[Records from a data source]

-*-

(** The second pass: [l] is the text at [input_pointer], [n] the distance to
    the closing quote. *)
Fixpoint decode_string (fuel size : nat) (l : list ascii) (n : nat) (out : list ascii) : exec (list ascii) :=
  match n with
  | O => Done out
  | S n' =>
      match fuel with
      | O => Fault Diverges
      | S fuel' =>
          c ← at_index (l !! 0%nat);
          if negb (Ascii.eqb c "\"%char) then
            out' ← emit size out [c];
            decode_string fuel' size (drop 1 l) n' out'
          else
            e ← at_index (l !! 1%nat);
            match simple_escape e with
            | Some r =>
                out' ← emit size out [r];
                decode_string fuel' size (drop 2 l) (n - 2) out'
            | None =>
                if Ascii.eqb e "u"%char then
                  match utf16_literal_to_utf8 l n with
                  | Some (bs, seq_len) =>
                      out' ← emit size out bs;
                      decode_string fuel' size (drop seq_len l) (n - seq_len) out'
                  | None => Fail
                  end
                else Fail
            end
      end
  end.

(** What a C string function sees of a byte sequence. *)
Fixpoint until_nul (l : list ascii) : list ascii :=
  match l with c :: l' => if Ascii.eqb c NUL then [] else c :: until_nul l' | [] => [] end.

Definition parse_string (item : cJSON) (b : parse_buffer) : exec (cJSON * parse_buffer) :=
  c ← at_index (content b !! offset b);
  if negb (Ascii.eqb c DQUOTE) then Fail else
  match scan_string (drop 1 (buffer_at_offset b)) with
  | None => Fail
  | Some (n, skipped) =>
      let allocation_length := (n + 1 - skipped)%nat in
      out ← decode_string n (allocation_length + 1) (drop 1 (buffer_at_offset b)) n [];
      _ ← emit (allocation_length + 1) out [NUL];
      Done (set_string (Some (of_chars (until_nul out))) (set_type cJSON_String item),
            adv (n + 2) b)
  end.

(** ** Numbers *)

Fixpoint number_run (l : list ascii) : list ascii :=
  match l with
  | c :: l' => if is_digit c || char_in c "+-eE." then c :: number_run l' else []
  | [] => []
  end.

Definition parse_number (item : cJSON) (b : parse_buffer) : exec (cJSON * parse_buffer) :=
  let '(number, used) := strtod (number_run (buffer_at_offset b)) in
  if (used =? 0)%nat then Fail
  else Done (set_type cJSON_Number (set_number (d_to_valueint number) number item), adv used b).

(** ** Values *)

Definition is_number_start (b : parse_buffer) : bool :=
  match content b !! offset b with
  | Some c => Ascii.eqb c "-"%char || is_digit c
  | None => false
  end.

Fixpoint parse_value (fuel : nat) (item : cJSON) (b : parse_buffer) : exec (cJSON * parse_buffer) :=
  match fuel with
  | O => Fault Diverges
  | S f =>
      if starts_with b "null" then Done (set_type cJSON_NULL item, adv 4 b)
      else if starts_with b "false" then Done (set_type cJSON_False item, adv 5 b)
      else if starts_with b "true" then
        Done (set_type cJSON_True (set_number 1 (valuedouble item) item), adv 4 b)
      else if peek_is b DQUOTE then parse_string item b
      else if is_number_start b then parse_number item b
      else if peek_is b "["%char then parse_array f item b
      else if peek_is b "{"%char then parse_object f item b
      else Fail
  end
with parse_array (fuel : nat) (item : cJSON) (b : parse_buffer) : exec (cJSON * parse_buffer) :=
  match fuel with
  | O => Fault Diverges
  | S f =>
      if (1000 <=? depth b)%nat then Fail else
      let b := set_depth (S (depth b)) b in
      c ← at_index (content b !! offset b);
      if negb (Ascii.eqb c "["%char) then Fail else
      let b := buffer_skip_whitespace (adv 1 b) in
      if peek_is b "]"%char then
        Done (set_child [] (set_type cJSON_Array item), adv 1 (set_depth (pred (depth b)) b))
      else if negb (can_access_at_index b 0) then Fail
      else
        '(items, b) ← parse_elements f [] (set_offset (pred (offset b)) b);
        if negb (peek_is b "]"%char) then Fail
        else Done (set_child items (set_type cJSON_Array item), adv 1 (set_depth (pred (depth b)) b))
  end
with parse_elements (fuel : nat) (acc : list cJSON) (b : parse_buffer) : exec (list cJSON * parse_buffer) :=
  match fuel with
  | O => Fault Diverges
  | S f =>
      let b := buffer_skip_whitespace (adv 1 b) in
      '(i, b) ← parse_value f cJSON_New_Item b;
      let b := buffer_skip_whitespace b in
      if peek_is b ","%char then parse_elements f (acc ++ [i]) b else Done (acc ++ [i], b)
  end
with parse_object (fuel : nat) (item : cJSON) (b : parse_buffer) : exec (cJSON * parse_buffer) :=
  match fuel with
  | O => Fault Diverges
  | S f =>
      if (1000 <=? depth b)%nat then Fail else
      let b := set_depth (S (depth b)) b in
      if negb (peek_is b "{"%char) then Fail else
      let b := buffer_skip_whitespace (adv 1 b) in
      if peek_is b "}"%char then
        Done (set_child [] (set_type cJSON_Object item), adv 1 (set_depth (pred (depth b)) b))
      else if negb (can_access_at_index b 0) then Fail
      else
        '(items, b) ← parse_members f [] (set_offset (pred (offset b)) b);
        if negb (peek_is b "}"%char) then Fail
        else Done (set_child items (set_type cJSON_Object item), adv 1 (set_depth (pred (depth b)) b))
  end
with parse_members (fuel : nat) (acc : list cJSON) (b : parse_buffer) : exec (list cJSON * parse_buffer) :=
  match fuel with
  | O => Fault Diverges
  | S f =>
      if negb (can_access_at_index b 1) then Fail else
      let b := buffer_skip_whitespace (adv 1 b) in
      '(i, b) ← parse_string cJSON_New_Item b;
      let b := buffer_skip_whitespace b in
      let i := set_string None (set_key (valuestring i) i) in
      if negb (peek_is b ":"%char) then Fail else
      let b := buffer_skip_whitespace (adv 1 b) in
      '(i, b) ← parse_value f i b;
      let b := buffer_skip_whitespace b in
      if peek_is b ","%char then parse_members f (acc ++ [i]) b else Done (acc ++ [i], b)
  end.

-*-

→ **Brief**: Could I ask you to return the records exactly and in full?

→ **Answer to this task**:
(** The second pass: [l] is the text at [input_pointer], [n] the distance to
    the closing quote. *)
Fixpoint decode_string (fuel size : nat) (l : list ascii) (n : nat) (out : list ascii) : exec (list ascii) :=
  match n with
  | O => Done out
  | S n' =>
      match fuel with
      | O => Fault Diverges
      | S fuel' =>
          c ← at_index (l !! 0%nat);
          if negb (Ascii.eqb c "\"%char) then
            out' ← emit size out [c];
            decode_string fuel' size (drop 1 l) n' out'
          else
            e ← at_index (l !! 1%nat);
            match simple_escape e with
            | Some r =>
                out' ← emit size out [r];
                decode_string fuel' size (drop 2 l) (n - 2) out'
            | None =>
                if Ascii.eqb e "u"%char then
                  match utf16_literal_to_utf8 l n with
                  | Some (bs, seq_len) =>
                      out' ← emit size out bs;
                      decode_string fuel' size (drop seq_len l) (n - seq_len) out'
                  | None => Fail
                  end
                else Fail
            end
      end
  end.

(** What a C string function sees of a byte sequence. *)
Fixpoint until_nul (l : list ascii) : list ascii :=
  match l with c :: l' => if Ascii.eqb c NUL then [] else c :: until_nul l' | [] => [] end.

Definition parse_string (item : cJSON) (b : parse_buffer) : exec (cJSON * parse_buffer) :=
  c ← at_index (content b !! offset b);
  if negb (Ascii.eqb c DQUOTE) then Fail else
  match scan_string (drop 1 (buffer_at_offset b)) with
  | None => Fail
  | Some (n, skipped) =>
      let allocation_length := (n + 1 - skipped)%nat in
      out ← decode_string n (allocation_length + 1) (drop 1 (buffer_at_offset b)) n [];
      _ ← emit (allocation_length + 1) out [NUL];
      Done (set_string (Some (of_chars (until_nul out))) (set_type cJSON_String item),
            adv (n + 2) b)
  end.

(** ** Numbers *)

Fixpoint number_run (l : list ascii) : list ascii :=
  match l with
  | c :: l' => if is_digit c || char_in c "+-eE." then c :: number_run l' else []
  | [] => []
  end.

Definition parse_number (item : cJSON) (b : parse_buffer) : exec (cJSON * parse_buffer) :=
  let '(number, used) := strtod (number_run (buffer_at_offset b)) in
  if (used =? 0)%nat then Fail
  else Done (set_type cJSON_Number (set_number (d_to_valueint number) number item), adv used b).

(** ** Values *)

Definition is_number_start (b : parse_buffer) : bool :=
  match content b !! offset b with
  | Some c => Ascii.eqb c "-"%char || is_digit c
  | None => false
  end.

Fixpoint parse_value (fuel : nat) (item : cJSON) (b : parse_buffer) : exec (cJSON * parse_buffer) :=
  match fuel with
  | O => Fault Diverges
  | S f =>
      if starts_with b "null" then Done (set_type cJSON_NULL item, adv 4 b)
      else if starts_with b "false" then Done (set_type cJSON_False item, adv 5 b)
      else if starts_with b "true" then
        Done (set_type cJSON_True (set_number 1 (valuedouble item) item), adv 4 b)
      else if peek_is b DQUOTE then parse_string item b
      else if is_number_start b then parse_number item b
      else if peek_is b "["%char then parse_array f item b
      else if peek_is b "{"%char then parse_object f item b
      else Fail
  end
with parse_array (fuel : nat) (item : cJSON) (b : parse_buffer) : exec (cJSON * parse_buffer) :=
  match fuel with
  | O => Fault Diverges
  | S f =>
      if (1000 <=? depth b)%nat then Fail else
      let b := set_depth (S (depth b)) b in
      c ← at_index (content b !! offset b);
      if negb (Ascii.eqb c "["%char) then Fail else
      let b := buffer_skip_whitespace (adv 1 b) in
      if peek_is b "]"%char then
        Done (set_child [] (set_type cJSON_Array item), adv 1 (set_depth (pred (depth b)) b))
      else if negb (can_access_at_index b 0) then Fail
      else
        '(items, b) ← parse_elements f [] (set_offset (pred (offset b)) b);
        if negb (peek_is b "]"%char) then Fail
        else Done (set_child items (set_type cJSON_Array item), adv 1 (set_depth (pred (depth b)) b))
  end
with parse_elements (fuel : nat) (acc : list cJSON) (b : parse_buffer) : exec (list cJSON * parse_buffer) :=
  match fuel with
  | O => Fault Diverges
  | S f =>
      let b := buffer_skip_whitespace (adv 1 b) in
      '(i, b) ← parse_value f cJSON_New_Item b;
      let b := buffer_skip_whitespace b in
      if peek_is b ","%char then parse_elements f (acc ++ [i]) b else Done (acc ++ [i], b)
  end
with parse_object (fuel : nat) (item : cJSON) (b : parse_buffer) : exec (cJSON * parse_buffer) :=
  match fuel with
  | O => Fault Diverges
  | S f =>
      if (1000 <=? depth b)%nat then Fail else
      let b := set_depth (S (depth b)) b in
      if negb (peek_is b "{"%char) then Fail else
      let b := buffer_skip_whitespace (adv 1 b) in
      if peek_is b "}"%char then
        Done (set_child [] (set_type cJSON_Object item), adv 1 (set_depth (pred (depth b)) b))
      else if negb (can_access_at_index b 0) then Fail
      else
        '(items, b) ← parse_members f [] (set_offset (pred (offset b)) b);
        if negb (peek_is b "}"%char) then Fail
        else Done (set_child items (set_type cJSON_Object item), adv 1 (set_depth (pred (depth b)) b))
  end
with parse_members (fuel : nat) (acc : list cJSON) (b : parse_buffer) : exec (list cJSON * parse_buffer) :=
  match fuel with
  | O => Fault Diverges
  | S f =>
      if negb (can_access_at_index b 1) then Fail else
      let b := buffer_skip_whitespace (adv 1 b) in
      '(i, b) ← parse_string cJSON_New_Item b;
      let b := buffer_skip_whitespace b in
      let i := set_string None (set_key (valuestring i) i) in
      if negb (peek_is b ":"%char) then Fail else
      let b := buffer_skip_whitespace (adv 1 b) in
      '(i, b) ← parse_value f i b;
      let b := buffer_skip_whitespace b in
      if peek_is b ","%char then parse_members f (acc ++ [i]) b else Done (acc ++ [i], b)
  end.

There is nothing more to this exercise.